Source material section start

(** X11.  When the scan ends normally and no request to the explorer
    fails, the run ends normally; the file of addresses holds the
    addresses collected from the valid deposits, each once, in the order
    in which they were first collected, one per line, and the last line
    printed counts the unique and the collected addresses. *)
Theorem run_writes_unique_addresses
  (beacon : number -> result (list Block) * bool)
  (explorer : list number -> result (list Deposit))
  (w w1 : world) (entries : list Row) :
  scan_phase beacon w = (Ok tt, w1) ->
  fst (readEntries w1) = Ok entries ->
  all_answered explorer (batches (collectProposerIndexes entries)) ->
  let addresses :=
    collected (answered explorer (batches (collectProposerIndexes entries))) in
  let unique := first_seen jsstring_eqb addresses in
  fst (runScript beacon explorer w) = Ok tt
  /\ addresses_file (snd (runScript beacon explorer w))
     = Some (join [newline] unique)
  /\ NoDup unique
  /\ (forall a, In a unique <-> In a addresses)
  /\ last_elem (console (snd (runScript beacon explorer w)))
     = Some (str "Eth1 addresses: " ++ length_string unique
             ++ str " (total " ++ length_string addresses ++ str ")").
Proof.
  intros Hscan Hread Hall. cbv zeta.
  rewrite (runScript_after_scan beacon explorer w w1 entries Hscan Hread).
  unfold bind. rewrite (resolve_all_answered _ _ _ _ Hall).
  cbn [app]. rewrite (Set_of_first_seen jsstring_eqb jsstring_eqb_spec).
  unfold console_log, writeFileSync_addresses. cbn [fst snd].
  split; [reflexivity|]. split; [reflexivity|].
  split; [apply (NoDup_first_seen jsstring_eqb jsstring_eqb_spec)|].
  split; [intros a; apply (In_first_seen jsstring_eqb jsstring_eqb_spec)|].
  cbn [console set_addresses_file set_console]. apply last_elem_snoc.
Qed.

Lemma run_writes_unique_addresses_witness :
  let addresses :=
    collected (answered explorer_two
                 (batches (collectProposerIndexes
                             [header_row;
                              mkRow (Num 327700) (Num 5) (str "dappnode");
                              mkRow (Num 442799) (Num 6) (str "x")]))) in
  let unique := first_seen jsstring_eqb addresses in
  fst (runScript beacon_one_block explorer_two (world_with_record store_finished))
  = Ok tt
  /\ addresses_file
       (snd (runScript beacon_one_block explorer_two
               (world_with_record store_finished)))
     = Some (join [newline] unique)
  /\ NoDup unique
  /\ (forall a, In a unique <-> In a addresses)
  /\ last_elem
       (console (snd (runScript beacon_one_block explorer_two
                        (world_with_record store_finished))))
     = Some (str "Eth1 addresses: " ++ length_string unique
             ++ str " (total " ++ length_string addresses ++ str ")").
Proof.
  apply (run_writes_unique_addresses beacon_one_block explorer_two
           (world_with_record store_finished)
           (world_with_record store_finished)).
  - reflexivity.
  - reflexivity.
  - intros b Hb. eexists. reflexivity.
Defined.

Source material section end

What you should do - Now write the data shown above out again, word for word.

Task output -
(** X11.  When the scan ends normally and no request to the explorer
    fails, the run ends normally; the file of addresses holds the
    addresses collected from the valid deposits, each once, in the order
    in which they were first collected, one per line, and the last line
    printed counts the unique and the collected addresses. *)
Theorem run_writes_unique_addresses
  (beacon : number -> result (list Block) * bool)
  (explorer : list number -> result (list Deposit))
  (w w1 : world) (entries : list Row) :
  scan_phase beacon w = (Ok tt, w1) ->
  fst (readEntries w1) = Ok entries ->
  all_answered explorer (batches (collectProposerIndexes entries)) ->
  let addresses :=
    collected (answered explorer (batches (collectProposerIndexes entries))) in
  let unique := first_seen jsstring_eqb addresses in
  fst (runScript beacon explorer w) = Ok tt
  /\ addresses_file (snd (runScript beacon explorer w))
     = Some (join [newline] unique)
  /\ NoDup unique
  /\ (forall a, In a unique <-> In a addresses)
  /\ last_elem (console (snd (runScript beacon explorer w)))
     = Some (str "Eth1 addresses: " ++ length_string unique
             ++ str " (total " ++ length_string addresses ++ str ")").
Proof.
  intros Hscan Hread Hall. cbv zeta.
  rewrite (runScript_after_scan beacon explorer w w1 entries Hscan Hread).
  unfold bind. rewrite (resolve_all_answered _ _ _ _ Hall).
  cbn [app]. rewrite (Set_of_first_seen jsstring_eqb jsstring_eqb_spec).
  unfold console_log, writeFileSync_addresses. cbn [fst snd].
  split; [reflexivity|]. split; [reflexivity|].
  split; [apply (NoDup_first_seen jsstring_eqb jsstring_eqb_spec)|].
  split; [intros a; apply (In_first_seen jsstring_eqb jsstring_eqb_spec)|].
  cbn [console set_addresses_file set_console]. apply last_elem_snoc.
Qed.

Lemma run_writes_unique_addresses_witness :
  let addresses :=
    collected (answered explorer_two
                 (batches (collectProposerIndexes
                             [header_row;
                              mkRow (Num 327700) (Num 5) (str "dappnode");
                              mkRow (Num 442799) (Num 6) (str "x")]))) in
  let unique := first_seen jsstring_eqb addresses in
  fst (runScript beacon_one_block explorer_two (world_with_record store_finished))
  = Ok tt
  /\ addresses_file
       (snd (runScript beacon_one_block explorer_two
               (world_with_record store_finished)))
     = Some (join [newline] unique)
  /\ NoDup unique
  /\ (forall a, In a unique <-> In a addresses)
  /\ last_elem
       (console (snd (runScript beacon_one_block explorer_two
                        (world_with_record store_finished))))
     = Some (str "Eth1 addresses: " ++ length_string unique
             ++ str " (total " ++ length_string addresses ++ str ")").
Proof.
  apply (run_writes_unique_addresses beacon_one_block explorer_two
           (world_with_record store_finished)
           (world_with_record store_finished)).
  - reflexivity.
  - reflexivity.
  - intros b Hb. eexists. reflexivity.
Defined.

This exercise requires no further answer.